When the group arrived at the border, two officers wearing face masks and gloves were already there, next to a container. There was also one dog. The officers rechecked the group and took their money, sleeping bags, and others belonging to some of them.

Suddenly, the officers released the dog, and the people started running in the direction of Bosnia, into the jungle. At that point, it was around one in the night, and the group could not see anything. They had to run to cross the border, threatened by the presence of the dog.

“I don’t look (see) anything; it’s very black, very dark. One side is the road; one side is very dangerous. It’s jungle.”

The respondent was able to point at the exact location of the pushback on the map: forty-two km away from Bihac, near the small village of Kalati.

The group walked in the forest for a while until they met another group making another journey. The respondent decided to join them to try the following day again. At that point, he was without shoes.

On the morning of the 27th of October, the respondent and other fourteen people started walking through the forest, not far from the Kalati village. Six of them were from Kurdistan, three from Pakistan (Punjabi), and six from Afghanistan. This time they were all aged from 15-22. They walked for two days until they heard one gunshot and a man shouting “stop, stop!” around five o’clock in the morning. They had just crossed road number 218 in Croatia.

The respondent affirms that the officer didn’t shoot in the air but at human height.

“I told him ‘sir, you the pistols like that (on the air)’. They say ‘stop, stop, stop!’. I tell ‘don’t worry sir, I sit here, but the position of the pistol (must be pointing in the air)’”

The group stopped, and one officer wearing a blue uniform intercepted them. He immediately called for other two officers, who came in a few minutes with a small van. As he had previously been pushed back, the respondent did not have shoes or sleeping bags  – but he still had some money. The officers checked the people and stole their belongings.

“I tell ‘please sir, you take my mobile, headphone, sleeping bags, shoes’. I tell him ‘sir, please sir, I really need this money, sixty euros’”.

The respondent also tried to ask for asylum, but they didn’t listen to him.

“I tell him ‘please sir, I am really…I have a really bad situation, this is my sixth time you catch me, so please this time give me one chance, give me stay in Zagreb’. He is laughing for me, he told me ‘this is not my job, my job is only to stop you’. I tell him ‘sir, you don’t help us, you only forward my message to the senior, another person’.”

“I told him ‘I am not a terrorist.
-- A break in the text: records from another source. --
(* ===== verification/Posture.v ===== *)
(** * Posture checks and provider signals

    [blaktail-coord/src/posture.rs]: definitions of checks, their evaluation on the
    facts known of a device, the deadline that makes agents recompile, and the
    requests that change the checks.  [posture_integrations.rs]: matching provider
    records to devices, the requirement on a provider's signal, and the hardware
    identifiers a device reports.  Messages are constructors; times are seconds,
    whose sums stay far below [2^63]. *)

From S2P Require Import Prelude Text Net FlowReport Policy Ipam AclFilter ForwardFilter CoordAcl CoordForward AppConnectors CoordRules.

(** ** Matching provider records to devices *)

Module Integrations.

Definition MIN_AGE_SECS : Z := 60.
Definition MAX_AGE_SECS : Z := 30 * 24 * 60 * 60.

Definition to_ascii_uppercase (s : str) : str := map (λ c, if (97 <=? c) && (c <=? 122) then c - 32 else c) s.

Definition PLACEHOLDERS : list str :=
  [lit "TOBEFILLEDBYO.E.M."; lit "DEFAULTSTRING"; lit "SYSTEMSERIALNUMBER"; lit "CHASSISSERIALNUMBER"; lit "NOTSPECIFIED";
   lit "NOTAPPLICABLE"; lit "N/A"; lit "NONE"; lit "UNKNOWN"; lit "INVALID"; lit "0123456789"; lit "123456789"].

Definition normalise_serial (value : str) : option str :=
  let serial := to_ascii_uppercase (concat (List.filter (λ c, negb (bool_decide (c ∈ white_space))) (chars value))) in
  match chars serial with
  | [] => None
  | first :: _ =>
      if (length serial <? 4)%nat || (64 <? length serial)%nat || forallb (λ c, bool_decide (c = first)) (chars serial)
         || existsb is_control (chars serial) || bool_decide (serial ∈ PLACEHOLDERS)
      then None else Some serial
  end.
(* ===== verification/PostureProps.v ===== *)
(** * Properties of posture checks

    Evaluation as a list of verdicts, one for every requirement, the
    deadline of a passing result, the matching of provider records, hardware pins,
    and the table of checks. *)

From stdpp Require Import relations.
From S2P Require Import Prelude Text Net FlowReport Policy Ipam AclFilter ForwardFilter CoordAcl CoordForward AppConnectors CoordRules Resources ResourcesProps Posture.

Module PostureProps.
Import Integrations Posture ResourcesProps.

(** ** A verdict for every requirement *)

Inductive Verdict := Met | NotMet | Unknown.
#[export] Instance Verdict_eq_dec : EqDecision Verdict.
Proof. solve_decision. Defined.

Section verdicts.
Context (def : PostureDefinition) (facts : NodeFacts) (now : Z).

Definition met (b : bool) : Verdict := if b then Met else NotMet.

(** What the agent reported, unless the report is too old. *)
Definition known (value : option str) : option str :=
  if stale def facts now then None
  else v ← trim <$> value; if (length v =? 0)%nat then None else Some (to_ascii_lowercase v).

Definition version_verdict (value : option str) (minimum : str) : Verdict :=
  match v ← known value; parse_version v with
  | Some found => met (version_at_least found (default [] (parse_version minimum)))
  | None => Unknown
  end.

Definition approved_verdict : list Verdict :=
  if require_approved_peer def then [met (now <? nf_credential_expires_at facts)] else [].
(* ===== verification/PostureExact.v ===== *)
(** * What a posture check means

    A reference for [Posture.evaluate] that shares no comparison with it: versions are
    read and ordered component by component, ages are differences of times, and the
    provider's record has its own conditions, the one for an outage included. *)

From S2P Require Import Prelude Text Net FlowReport Policy Ipam AclFilter ForwardFilter CoordAcl CoordForward AppConnectors CoordRules Resources ResourcesProps Posture PostureProps.

Module PostureExact.
Import Integrations Posture ResourcesProps PostureProps.

(** ** Versions *)

(** [v1.2.3-rc1] and the like: at most four numbers, after any number of [v], in front
    of a dash, a plus or a blank. *)
Definition reads_version (text : str) (ns : list Z) : Prop :=
  ∃ k core rest, trim text = replicate k 118 ++ core ++ rest ∧ head (core ++ rest) ≠ Some 118 ∧
    (∀ c, c ∈ core → c ∉ [45; 43; 32]) ∧ match rest with c :: _ => c ∈ [45; 43; 32] | [] => True end ∧
    Forall2 (λ piece n, parse_uint 10 U64_MAX piece = Some n) (Text.split 46 core) ns ∧ (length ns ≤ 4)%nat.

(** A missing component is zero; the first that differs decides. *)
Definition part (v : list Z) (i : nat) : Z := default 0 (v !! i).

Definition at_least (found minimum : list Z) : Prop :=
  (∀ i, part found i = part minimum i) ∨
  ∃ i, part minimum i < part found i ∧ ∀ j, (j < i)%nat → part found j = part minimum j.

Lemma strip_v n s : (length s ≤ n)%nat → ∃ k, s = replicate k 118 ++ strip_many [lit "v"] n s ∧ head (strip_many [lit "v"] n s) ≠ Some 118.
Proof.
  change (lit "v") with [118]. revert s. induction n as [|n IH]; intros s Hl; cbn [strip_many strip_one].
  - destruct s; [|simpl in Hl; lia]. by exists 0%nat.
  - destruct s as [|c s]; [by exists 0%nat|]. cbn [strip_prefix]. destruct (Z.eqb_spec 118 c) as [<-|Hc].
    + simpl in Hl. destruct (IH s ltac:(lia)) as (k & Hk & Hh). exists (S k). split; [|done]. cbn [replicate app]. by f_equal.
    + exists 0%nat. split; [done|]. simpl. congruence.
Qed.

Lemma leading_v k l s t : head s ≠ Some 118 → head t ≠ Some 118 → replicate k 118 ++ s = replicate l 118 ++ t → s = t.
Proof.
  revert l; induction k as [|k IH]; intros [|l] Hs Ht; cbn [replicate app]; [done| | |].
  - intros ->. by destruct Hs.
  - intros <-. by destruct Ht.
  - intros [= H]. by eapply IH.
Qed.

Lemma until_any_split stops s :
  (∀ c, c ∈ until_any stops s → c ∉ stops) ∧
  ∃ rest, s = until_any stops s ++ rest ∧ match rest with c :: _ => c ∈ stops | [] => True end.
Proof.
  induction s as [|c s [IH (rest & Hs & Hr)]]; cbn [until_any]; [split; [by intros c ?%not_elem_of_nil|by exists []]|].
  assert (existsb (Z.eqb c) stops = true ↔ c ∈ stops) as Hc.
  { rw existsb_elem. setoid_rewrite Z.eqb_eq. naive_solver. }
  destruct (existsb (Z.eqb c) stops).
  - split; [by intros x ?%not_elem_of_nil|]. exists (c :: s). split; [done|]. by apply Hc.
  - split; [intros x [->|Hx]%elem_of_cons; [intros Hin; by apply Hc in Hin|by apply IH]|]. exists rest. split; [cbn [app]; by f_equal|done].
Qed.

Lemma until_any_app stops core rest :
  (∀ c, c ∈ core → c ∉ stops) → match rest with c :: _ => c ∈ stops | [] => True end → until_any stops (core ++ rest) = core.
Proof.
  assert (∀ c, existsb (Z.eqb c) stops = true ↔ c ∈ stops) as Hc.
  { intros c. rw existsb_elem. setoid_rewrite Z.eqb_eq. naive_solver. }
  intros Hcore Hrest. induction core as [|c core IH]; cbn [app until_any].
  - destruct rest as [|c rest]; cbn [until_any]; [done|]. by rw (proj2 (Hc c) Hrest).
  - destruct (existsb (Z.eqb c) stops) eqn:He; [apply Hc in He; exfalso; eapply Hcore; [|exact He]; by left|]. f_equal. apply IH. intros x Hx. apply Hcore. by right.
Qed.

Lemma collect_some_iff {A B} (f : A → option B) l ys : collect_some f l = Some ys ↔ Forall2 (λ x y, f x = Some y) l ys.
Proof.
  revert ys; induction l as [|x l IH]; intros ys; cbn [collect_some].
  - split; [intros [= <-]; constructor|by inversion 1].
  - split.
    + intros (y & Hy & (zs & Hzs & [= <-])%bind_Some)%bind_Some. constructor; [done|by apply IH].
    + inversion 1 as [|? y ? zs Hy Hzs]; subst. rewrite Hy. cbn. apply IH in Hzs. by rewrite Hzs.
Qed.

Lemma parse_version_iff text ns : parse_version text = Some ns ↔ reads_version text ns.
Proof.
  unfold parse_version, reads_version. destruct (strip_v (length (trim text)) (trim text) (le_n _)) as (k & Hk & Hh).
  set (value := strip_many [lit "v"] (length (trim text)) (trim text)) in *. change (lit "-+ ") with [45; 43; 32].
  destruct (until_any_split [45; 43; 32] value) as (Hcore & rest & Hv & Hrest). split.
  - intros (parts & Hp%collect_some_iff & Hl)%bind_Some. destruct (_ && _) eqn:Hn; [|done]. injection Hl as <-. to_prop.
    exists k, (until_any [45; 43; 32] value), rest. rw -Hv. by split_and!.
  - intros (k' & core & rest' & Ht & Hh' & Hc' & Hr' & Hp & Hlen). rewrite Hk in Ht. apply leading_v in Ht; [|done..].
    rewrite Ht until_any_app //. rewrite (proj2 (collect_some_iff _ _ _) Hp). cbn [mbind option_bind].
    assert (length ns ≠ 0%nat) as Hne.
    { apply Forall2_length in Hp. rewrite -Hp. destruct core as [|c core]; [done|]. cbn [Text.split]. repeat case_match; simpl; lia. }
    rewrite (proj2 (Nat.eqb_neq _ _) Hne) (proj2 (Nat.leb_le _ _) Hlen). done.
Qed.

Lemma at_least_cons x y a b : at_least (x :: a) (y :: b) ↔ y < x ∨ x = y ∧ at_least a b.
Proof.
  unfold at_least, part. split.
  - intros [He|([|i] & Hi & Hj)].
    + right. split; [exact (He 0%nat)|]. left. intros i. exact (He (S i)).
    + by left.
    + right. split; [apply (Hj 0%nat); lia|]. right. exists i. split; [done|]. intros j Hlt. apply (Hj (S j)). lia.
  - intros [Hlt|[-> [He|(i & Hi & Hj)]]].
    + right. exists 0%nat. split; [done|]. intros j. lia.
    + left. intros [|i]; [done|apply He].
    + right. exists (S i). split; [done|]. intros [|j] Hlt; [done|]. apply Hj. lia.
Qed.

Lemma vec_ge_iff a b : length a = length b → vec_ge a b = true ↔ at_least a b.
Proof.
  revert b; induction a as [|x a IH]; intros [|y b] Hl; try done; cbn [vec_ge].
  - split; [by left|done].
  - rw orb_true_iff andb_true_iff Z.ltb_lt Z.eqb_eq at_least_cons IH //. by injection Hl.
Qed.

Lemma part_pad n v i : part (pad n v) i = part v i.
Proof.
  unfold part, pad. destruct (decide (i < length v)%nat) as [Hi|Hi]; [by rw lookup_app_l|].
  rw lookup_app_r; [|lia]. rw (lookup_ge_None_2 v); [|lia]. destruct (replicate _ _ !! _) eqn:Hr; [|done]. by apply lookup_replicate_1 in Hr as [-> _].
Qed.

Lemma version_at_least_iff found minimum : version_at_least found minimum = true ↔ at_least found minimum.
Proof.
  unfold version_at_least. rw vec_ge_iff; [|unfold pad; rw !length_app !length_replicate; lia]. unfold at_least. by setoid_rewrite part_pad.
Qed.

(** ** What is required *)

Section reference.
Context (def : PostureDefinition) (facts : NodeFacts) (now : Z).

(** The agent's report is recent enough; a device that never reported is as old as
    its registration. *)
Definition current : Prop :=
  ∀ max, max_report_age_secs def = Some max → now - default (nf_created_at facts) (nf_inventory_reported_at facts) ≤ max.

(** A field of the report that is not blank, in lower case. *)
Definition says (value : option str) (x : str) : Prop := ∃ raw, value = Some raw ∧ trim raw ≠ [] ∧ x = to_ascii_lowercase (trim raw).

Definition has_version (value : option str) (ns : list Z) : Prop := ∃ x, says value x ∧ reads_version x ns.

(** The reported version is a version, and below the smallest allowed one. *)
Definition too_low (value : option str) (minimum : str) : Prop :=
  ∃ ns ms, has_version value ns ∧ reads_version minimum ms ∧ ¬ at_least ns ms.

(** The provider vouches for the device: an enabled integration has one record for it,
    compliant, and synchronised and seen recently; or synchronised too long ago, during
    an outage of the provider, where the check passes on outages. *)
Definition vouched (q : IntegrationRequirement) : Prop :=
  ∃ fact external key status seen synced,
    BTree.get (q_integration_id q) (nf_integrations facts) = Some fact ∧ f_enabled fact = true ∧
    f_matched fact = Matched external key (Some true) status seen synced ∧
    ((now - synced ≤ q_max_age_secs q ∧ ∀ max, q_max_last_seen_secs q = Some max → ∃ at_, seen = Some at_ ∧ now - at_ ≤ max) ∨
     (q_max_age_secs q < now - synced ∧ is_Some (f_outage_since fact) ∧ q_on_outage q = Pass)).

Inductive unmet : Prop :=
| unmet_expired : require_approved_peer def = true → nf_credential_expires_at facts ≤ now → unmet
| unmet_age max : max_credential_age_secs def = Some max → max < now - default (nf_created_at facts) (nf_credential_issued_at facts) → unmet
| unmet_provider q : integration def = Some q → ¬ vouched q → unmet
| unmet_family os : current → says (nf_os facts) os → os_families def ≠ [] → os ∉ os_families def → unmet
| unmet_os os minimum : current → says (nf_os facts) os → BTree.get os (min_os_versions def) = Some minimum →
    too_low (nf_os_version facts) minimum → unmet
| unmet_agent minimum : current → min_agent_version def = Some minimum → too_low (nf_agent_version facts) minimum → unmet.

Inductive unknown : Prop :=
| unknown_os : os_families def ≠ [] ∨ min_os_versions def ≠ [] → ¬ (current ∧ ∃ os, says (nf_os facts) os) → unknown
| unknown_os_version os minimum : current → says (nf_os facts) os → BTree.get os (min_os_versions def) = Some minimum →
    (¬ ∃ ns, has_version (nf_os_version facts) ns) → unknown
| unknown_agent minimum : min_agent_version def = Some minimum → ¬ (current ∧ ∃ ns, has_version (nf_agent_version facts) ns) → unknown.

(** ** The code's verdicts *)

Hypothesis Hvalid : validate def = Ok tt.

Lemma current_iff : stale def facts now = None ↔ current.
Proof using Hvalid.
  unfold stale, current, reported_at. destruct (max_report_age_secs def) as [max|] eqn:Hm; cbn [mbind option_bind]; [|done].
  pose proof (proj1 (proj2 (valid_ages def Hvalid)) max Hm) as Hr. rw Z.ltb_antisym clamp_leb; [|lia].
  destruct (Z.leb_spec (now - default (nf_created_at facts) (nf_inventory_reported_at facts)) max) as [Hle|Hlt]; simpl.
  - split; [|done]. by intros _ ? [= <-].
  - split; [done|]. intros Hc. specialize (Hc max eq_refl). lia.
Qed.

Lemma current_dec : current ∨ ¬ current.
Proof using Hvalid. destruct (stale def facts now) eqn:Hs; [right|left; by apply current_iff]. intros Hc%current_iff. congruence. Qed.

Lemma known_iff value x : known def facts now value = Some x ↔ current ∧ says value x.
Proof using Hvalid.
  unfold known, says. rw -current_iff. destruct (stale def facts now); [naive_solver|]. split.
  - intros (v & (raw & -> & ->)%fmap_Some & Hv)%bind_Some. destruct (trim raw) eqn:Ht; [done|]. injection Hv as <-. split; [done|].
    exists raw. by rw Ht.
  - intros (_ & raw & -> & Hne & ->). cbn. destruct (trim raw); done.
Qed.

Lemma version_known value ns :
  (v ← known def facts now value; parse_version v) = Some ns ↔ current ∧ has_version value ns.
Proof using Hvalid.
  unfold has_version. rw bind_Some. setoid_rewrite known_iff. setoid_rewrite parse_version_iff. naive_solver.
Qed.

Lemma version_verdict_iff value minimum :
  is_Some (parse_version minimum) →
  (version_verdict def facts now value minimum = NotMet ↔ current ∧ too_low value minimum) ∧
  (version_verdict def facts now value minimum = Unknown ↔ ¬ (current ∧ ∃ ns, has_version value ns)).
Proof using Hvalid.
  intros [ms Hms]. unfold version_verdict, too_low. rw Hms. cbn [default from_option id].
  destruct (v ← known def facts now value; parse_version v) as [ns|] eqn:Hv.
  - apply version_known in Hv as [Hc Hv]. pose proof (version_at_least_iff ns ms) as Hge. split.
    + unfold met. destruct (version_at_least ns ms) eqn:Hb.
      * split; [done|]. intros (_ & ns' & ms' & Hv' & Hms' & Hnot). exfalso. apply Hnot.
        assert (Some ns' = Some ns) as [= ->] by (rw -(proj2 (version_known value ns')) // -(proj2 (version_known value ns)) //).
        apply parse_version_iff in Hms'. rewrite Hms in Hms'. injection Hms' as <-. by apply Hge.
      * split; [|done]. intros _. split; [done|]. exists ns, ms. split_and!; [done|by apply parse_version_iff|]. intros ?%Hge. done.
    + split; [unfold met; by destruct (version_at_least ns ms)|]. intros Hn. exfalso. apply Hn. eauto.
  - split; [split; [done|]; intros (Hc & ns & _ & Hv' & _)|split; [|done]; intros _ (Hc & ns & Hv')];
      by rewrite (proj2 (version_known value ns)) in Hv.
Qed.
I know I am illegal(ly) cross your border in your country, but I don’t like your country, I am not a terrorist, I don’t touch your everything, your village, your people, I am only going in your land to cross the border again, go to Italia, France, Europe’. He told me ‘this is not my job’. Again I told him ‘please, kindly forward my message to another person, to your senior’. He was laughing for me. He told me ‘you come again, again and again, thirty times’. I tell him ‘sir, I die the thirty time. This is my six time, I don’t have any more energy.’”
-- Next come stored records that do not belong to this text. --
(* ===== verification/OrgDnsProps.v ===== *)
(** * What organisation DNS guarantees

    The canonical form of a document is stable, and the explanation the console
    gives of a name is what the name server of the device ([Dns]) does with it. *)

From S2P Require Import Prelude Text Net Policy Packet CoordAcl AppConnectors AclFilter Dns DnsProps OrgDns.

Module OrgDnsProps.
Import OrgDns.

#[local] Opaque be_limbs.

(** ** Suffixes *)

Lemma under_true name zone : under name zone = true ↔ name = zone ∨ ∃ q, name = q ++ lit "." ++ zone.
Proof. unfold under. rewrite orb_true_iff bool_decide_eq_true ends_with_true. tauto. Qed.

Lemma under_suffix name zone : under name zone = true → ∃ q, name = q ++ zone.
Proof. intros [->|[q ->]]%under_true; [by exists []|]. exists (q ++ lit "."). by rewrite -app_assoc. Qed.

(** Two suffixes of a name are the same when they are as long. *)
Lemma under_same name a b : under name a = true → under name b = true → length a = length b → a = b.
Proof. intros [q ->]%under_suffix [q' Hq]%under_suffix Hl. by apply app_inj_2 in Hq as [_ ->]. Qed.

(** ** Trimming *)

Lemma strip_one_keeps pats t g :
  Forall (Forall (λ c, ¬ graphic c)) pats → match g with c :: _ => graphic c | [] => False end →
  ∀ r, strip_one pats (t ++ g) = Some r → ∃ t', r = t' ++ g.
Proof.
  intros Hp Hg. induction Hp as [|p pats Hp _ IH]; intros r; cbn [strip_one]; [done|].
  destruct (strip_prefix p (t ++ g)) as [r'|] eqn:Hr; [|by apply IH]. intros [= ->]. apply strip_prefix_Some in Hr.
  apply app_eq_inv in Hr as [(k & -> & Hk)|(k & -> & Hk)]; [by exists k|]. destruct k as [|c k]; [by exists []|].
  destruct g as [|c' g]; [done|]. injection Hk as -> ->. apply Forall_app in Hp as [_ [Hc _]%Forall_cons]. done.
Qed.
Lemma insert_ascending x l : ascending l → ascending (BTree.insert x l).
Proof.
  induction 1 as [|z l Hl IH Hz]; cbn [BTree.insert]; [repeat constructor|]. case_bool_decide as Hx; [by constructor|].
  destruct (BTree.str_ltb x z) eqn:Hlt.
  - constructor; [by constructor|]. constructor; [done|]. eapply Forall_impl; [exact Hz|]. intros y. simpl. by apply ResourcesProps.str_ltb_trans.
  - constructor; [done|]. apply Forall_forall. intros y [->|Hy]%set_insert_elem; [|by eapply Forall_forall in Hz].
    destruct (BTree.str_ltb z x) eqn:Hzx; [done|]. by pose proof (ResourcesProps.str_ltb_total x z Hlt Hzx).
Qed.

Lemma extend_ascending l xs : ascending l → ascending (BTree.extend l xs).
Proof. unfold BTree.extend. revert l; induction xs as [|x xs IH]; intros l Hl; cbn [foldl]; [done|]. by apply IH, insert_ascending. Qed.

Lemma insert_last x l : (∀ y, y ∈ l → BTree.str_ltb y x = true) → BTree.insert x l = l ++ [x].
Proof.
  induction l as [|y l IH]; intros Hl; cbn [BTree.insert]; [done|]. assert (BTree.str_ltb y x = true) as Hy by (apply Hl; by left).
  rw bool_decide_false; [|intros ->; by rewrite ResourcesProps.str_ltb_irrefl in Hy].
  destruct (BTree.str_ltb x y) eqn:Hx.
  { pose proof (ResourcesProps.str_ltb_trans _ _ _ Hy Hx) as Hyy. by rewrite ResourcesProps.str_ltb_irrefl in Hyy. }
  cbn [app]. f_equal. apply IH. intros z Hz. apply Hl. by right.
Qed.

Lemma extend_stable l : ascending l → BTree.extend [] l = l.
Proof.
  unfold BTree.extend. induction l as [|x l IH] using rev_ind; intros Hl; [done|]. rewrite foldl_app. cbn [foldl].
  assert (ascending l ∧ ∀ y, y ∈ l → BTree.str_ltb y x = true) as [Hs Hx].
  { clear IH. induction l as [|y l IH]; [by split; [constructor|set_solver]|]. inversion_clear Hl as [|? ? Hl' Hf]. destruct (IH Hl') as [H1 H2].
    apply Forall_app in Hf as [Hf [Hyx _]%Forall_cons]. split; [by constructor|]. intros z [->|Hz]%elem_of_cons; [done|by apply H2]. }
  rw IH //. by apply insert_last.
Qed.

Lemma extend_twice xs : BTree.extend [] (BTree.extend [] xs) = BTree.extend [] xs.
Proof. apply extend_stable, extend_ascending. constructor. Qed.

(** ** Names *)

Lemma try_collect_stable {E A} (f : A → result E A) l : (∀ x, x ∈ l → f x = Ok x) → try_collect f l = Ok l.
Proof. intros Hf. apply try_collect_ok. apply Forall2_same_length_lookup. split; [done|]. intros i x y Hx Hy. assert (x = y) as -> by congruence. apply Hf. by eapply list_elem_of_lookup_2. Qed.

Lemma resolvers_stable ts : Forall address_text ts → try_collect parse_resolver ts = Ok ts.
Proof. rewrite Forall_forall. intros Ht. apply try_collect_stable. intros t Hin. by apply parse_resolver_text, Ht. Qed.

Lemma safe_no_star d : Dns.labels_are_safe d = true → contains_char 42 d = false.
Proof.
  intros Hs. unfold contains_char. apply existsb_false. intros c Hc. apply Z.eqb_neq. intros <-.
  rewrite -(join_split 46 d) in Hc. unfold Dns.labels_are_safe in Hs. rewrite forallb_forall in Hs.
  assert (Forall (λ c, c ≠ 42) (join [46] (Text.split 46 d))) as Hf; [|by eapply Forall_forall in Hf].
  apply join_Forall; [by repeat constructor|]. apply Forall_forall. intros l Hl%list_elem_of_In%Hs. unfold Dns.safe_label in Hl.
  apply andb_true_iff in Hl as [_ Hl]. rewrite forallb_forall in Hl. apply Forall_forall. intros x Hx%list_elem_of_In%Hl.
  unfold Dns.name_char, is_ascii_alphanumeric, is_ascii_alphabetic, is_ascii_lowercase, is_ascii_uppercase, is_ascii_digit in Hx. lia.
Qed.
When the van with the two officers arrived, they drove the people to a police station, and again no personal information or pictures were taken. They stayed there for a while, and then the same officers brought the group to the border.
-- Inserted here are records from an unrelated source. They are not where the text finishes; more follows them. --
(** [ORDER BY updated_at DESC,id LIMIT 100] *)
Definition draft_le (a b : Draft) : bool :=
  (d_updated_at b <? d_updated_at a) || ((d_updated_at a =? d_updated_at b) && text_le (d_id a) (d_id b)).

Definition list_drafts (t : Tables) (who : User) (at_ : Z) : result ChangeError (list DraftView) :=
  let? _ := map_err (λ _, NotAllowed) (require (ss_role (u_session who)) ViewNetwork) in
  Ok (map (λ d, let v := view d who in mkDraftView (dv_draft v) (dv_surfaces v) None (dv_result v) (dv_can_edit v))
        (take 100 (sort_by draft_le (t_drafts (expire_drafts t at_))))).

Definition get_one (t : Tables) (who : User) (id : Uuid) (at_ : Z) : result ChangeError DraftView :=
  let? _ := map_err (λ _, NotAllowed) (require (ss_role (u_session who)) ViewNetwork) in
  let? draft := load_draft t id at_ in
  Ok (view draft who).

(** ** What a payload may hold *)

Definition secret_key (key : str) : bool := existsb (λ word, contains_str word (to_ascii_lowercase key)) SECRET_KEYS.

(** The path is that of the error; the members of an array are numbered. *)
Fixpoint reject_secrets (value : Value) (path : list str) : result ChangeError unit :=
  match value with
  | JObject fields =>
      (fix go (l : list (str * Value)) : result ChangeError unit :=
         match l with
         | [] => Ok tt
         | (key, child) :: l =>
             let? _ := reject_if (secret_key key) (LooksSecret (path ++ [key])) in
             let? _ := reject_secrets child (path ++ [key]) in
             go l
         end) fields
  | JArray items =>
      (fix go (l : list Value) (n : Z) : result ChangeError unit :=
         match l with
         | [] => Ok tt
         | child :: l => let? _ := reject_secrets child (path ++ [dec n]) in go l (n + 1)
         end) items 0
  | _ => Ok tt
  end.

Definition payload_value (p : Payload) : Value :=
  JObject ((match p_dns p with Some v => [(lit "dns", v)] | None => [] end)
           ++ (match p_policy p with Some v => [(lit "policy", v)] | None => [] end)
           ++ (match p_resources p with Some l => [(lit "resources", JArray l)] | None => [] end)).

Definition normalise_title (title : str) : result ChangeError str :=
  let title := trim title in
  if (length title =? 0)%nat || (120 <? length (chars title))%nat || existsb is_control (chars title) then Err BadTitle
  else Ok title.

(** ** Code outside the repository *)

(** [serde_json] (text to value and back, and the structs the documents are read
    into), [uuid], [idna], the Unicode tables of [str], and SHA-256. *)
Class Codecs := {
  sha256 : bytes → bytes;
  domain_to_ascii : str → option str;
  domain_to_unicode : str → str;
  is_alphabetic : str → bool;
  to_lowercase : str → str;
  parse_json : str → option Value;
  print_json : Value → str;
  acl_of_value : Value → option Acl;
  acl_from_str : str → option Acl;
  input_of_value : Value → option ResourceInput;
  item_value : NetworkResource → Value;
  parse_uuid : str → option Uuid;
  dns_value : OrgDnsSettings → Value;
  dns_to_json : OrgDnsSettings → str;
  dns_from_json : str → option OrgDnsSettings
}.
There, there were six or seven officers. Half of them were wearing face masks. Four vans were also present: what the respondent calls “ambulance van,” two “deport vans,” and one smaller van—all of them in white with the “Policija.” Also, in that location, the respondent saw a container.

Again, after the group had to form two lines, the police dog was released, and the people started running in the darkness. According to the respondent’s reconstruction of the events, it was about eight pm on the 29th of October.

“One have a dog. He told me ‘make two lines!’ The police tell ‘don’t come to this side again’. They open the dog, and people are running and running…”

Afterward, some people of the group managed to take a taxi to go back to Bihac.